I was looking at the photographs this morning and imagining what it must have been like to be an explorer in the 1700s seeing a new continent or a new island for the first time. The new vegetation and animals, the thrill of discovery and exploration. Two hundred years ago there were vast tracts of unexplored territory in the New World, in Africa, in Asia. Today, however, most of the world has been mapped and charted, with perhaps the exception of the deep sea. We can still lose things down there with little hope of finding them.
We, and by that I mean Western Society, have become very adept at exploring the outer world. We have documented new species, disappearing species. We have explored the earth and figured out plate tectonics. We look out to the stars as the next frontier for exploration - or at least the Moon and Mars. But how many of us will have the chance of embarking on some great exploration to the planets and the stars? Very few.
In the meantime, while we have been exploring the outer world, we have been neglecting the inner world. We might know what makes the earth tick, and how the Sun works... but we still don't really know what thoughts are. Where do they come from? Where do they go? We shy away from our subconscious like it is the deepest, darkest, most dangerous jungle on the earth. There is a lot of uncharted territory within us. What makes us tick? What makes us think the thoughts that we do? Do they actually mean anything - our thoughts? Or are they just fleeting things that blow in on the breeze? Innocuous and meaningless until we notice them, pick them out of the air and nurture them? Would these thoughts simply blow away again if we didn't pay them any mind?
There always seems to be a constant stream of thoughts flowing through my mind - strange ones, familiar ones - friendly ones, scary ones. When I am feeling blue, it usually means that I have plucked a few negative thoughts out of the air and started to take them seriously. The more I fixate on them, the bluer I get, the more anxious, the more upset. I start to believe that the thoughts mean something - after all, I thought them, didn't I? Or did I?
Perhaps some thoughts are like dandelion seeds in the wind. They are just there and we see them blow by us and think that that they are ours. Maybe they aren't.
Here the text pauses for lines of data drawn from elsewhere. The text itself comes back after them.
(** * Urban solar ray tracer (umi/trace.py): a shallow embedding

    The tracer of [ml-for-bem/umi/trace.py] works on floats.  Floats are read
    here as exact rationals ([Q]): every field operation, comparison and
    [floor] of the source is kept, rounding error is not modelled.  The
    transcendental library calls ([ti.atan2], [ti.cos], [ti.sin], [ti.sqrt],
    [np.pi]) are an interface, [MathLib]; general statements hold for every
    implementation of it, and [approx_lib] is an executable one used to run
    the model on concrete scenes.  The angle bookkeeping whose content is
    trigonometry itself is read over the reals in [Module RealAngles]. *)

From Stdlib Require Import ZArith QArith Qround Qabs Lia Lra Lqa Psatz List.
From Stdlib Require Reals.
From stdpp Require Import base option list strings gmap.

Local Open Scope Q_scope.

(** ** Numbers *)

(** [a < b] on floats, as a boolean. *)
Definition Qlt_bool (a b : Q) : bool := negb (Qle_bool b a).

(** [int(x)] of Python: truncation toward zero. *)
Definition Qtrunc (x : Q) : Z := if Qle_bool 0 x then Qfloor x else Qceiling x.

(** The float library the kernels call. *)
Class MathLib := {
  atan2 : Q -> Q -> Q;   (* ti.atan2(y, x) *)
  cos : Q -> Q;          (* ti.cos *)
  sin : Q -> Q;          (* ti.sin *)
  sqrt : Q -> Q;         (* ti.sqrt, np.linalg.norm *)
  pi : Q                 (* np.pi *)
}.

(** ** Vectors *)

Record vec2 := Vec2 { vx : Q; vy : Q }.
Record vec3 := Vec3 { v3x : Q; v3y : Q; v3z : Q }.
Maybe they are from someone else. After all, we really don't know much about thoughts. But one thing is certain, it was our choice to pull them out of the clouds and take them to heart. In that respect, we do have a choice as to what we think. We get to choose what thoughts receive our attention. Our attention is like fertilizer to the thoughts - whichever ones we choose to focus on. Fertilize the negative thoughts, the unhappy thoughts, the "life is going to heck in a handbasket" thoughts, and they will happily grow larger and more imposing.
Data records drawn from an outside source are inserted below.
Definition p_float (s : list ascii) : option (pyfloat * list ascii) :=
  match expect (chars "NaN") s with
  | Some r => Some (FNaN, r)
  | None =>
      let '(neg, s1) := p_sign s in
      match expect (chars "Infinity") s1 with
      | Some r => Some (FInf neg, r)
      | None =>
          let '(ip, s2) := p_nat s1 in
          match s2 with
          | "."%char :: s3 =>
              match p_digits s3 with
              | (fd :: fds, "e"%char :: s4) =>
                  '(eneg, e, r) ← p_exp s4; Some (FSci neg ip (fd :: fds) eneg e, r)
              | (fd :: fds, r) => Some (FFix neg ip fd fds, r)
              | ([], _) => None
              end
          | "e"%char :: s4 =>
              '(eneg, e, r) ← p_exp s4; Some (FSci neg ip [] eneg e, r)
          | _ => None
          end
      end
  end.

Definition p_product (s : list ascii) : option (product * list ascii) :=
  s ← expect ("{"%char :: key_text "id") s;
  let '(i, s) := p_int s in
  s ← expect (chars ", " ++ key_text "name") s;
  '(n, s) ← p_string s;
  s ← expect (chars ", " ++ key_text "price") s;
  '(f, s) ← p_float s;
  s ← expect ["}"%char] s;
  Some (Product i n f, s).

(** The elements after the opening bracket, up to and including the
    closing one; [fuel] bounds their number. *)
Fixpoint p_items (fuel : nat) (s : list ascii) : option (list product * list ascii) :=
  match fuel with
  | O => None
  | S fuel =>
      '(p, s) ← p_product s;
      match s with
      | ","%char :: " "%char :: s' => '(l, r) ← p_items fuel s'; Some (p :: l, r)
      | "]"%char :: r => Some ([p], r)
      | _ => None
      end
  end.

Definition p_list (s : list ascii) : option (list product) :=
  match s with
  | ["["%char; "]"%char] => Some []
  | "["%char :: s' =>
      match p_items (length s') s' with
      | Some (l, []) => Some l
      | _ => None
      end
  | _ => None
  end.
But we can also turn our attention elsewhere. In fact, our emotional state is a good indicator of what sort of thoughts currently have the benefit of our attention. If we are feeling anxious and gloomy... stressed and overwhelmed... it is pretty much a sure thing that we have focused on thoughts that tell us "there is too much to do", "people are taking advantage of you", "you are such a sucker - you can never say no".
Usually those thoughts focus on what is wrong with the world around us - how the people around us, the circumstances around us - are all conspiring to ruin our lives. We bob along on these thoughts, twisting and turning in the current, trying to figure out how to better survive what the world is throwing at us. The more we focus how we can fix the situation - the world, the people, the circumstances - the deeper we are sucked into the thought vortex that has us firmly in its grasp. It's a messy thing.
And it all started with a drifting thought which we grabbed out of thin air. We can catch it early, when it's still small - be mindful of our state of mind, our state of emotion, and recognize that the thought we have grabbed is not a helpful one. In fact, if we pick that one out of the air, we'll soon find that there are myriad of other ones of a similar ilk that come flocking to us, eager for a handout of attention. Sort of like pigeons in the park. Feed one pigeon and pretty soon you'll have a whole horde of them around you.
So what do we do when we're in the throes of a thought vortex? Walk away from the pigeons. Turn your attention elsewhere. Anywhere else. Turn your focus and your attention to something for which you are grateful. It takes practice. And we're not very good at it. We have well-worn ruts that takes us through the dark forest of our inner world. But that's what inner exploration is all about. What would happen if we did things differently, if we chose a different path? A good question - one worth exploring.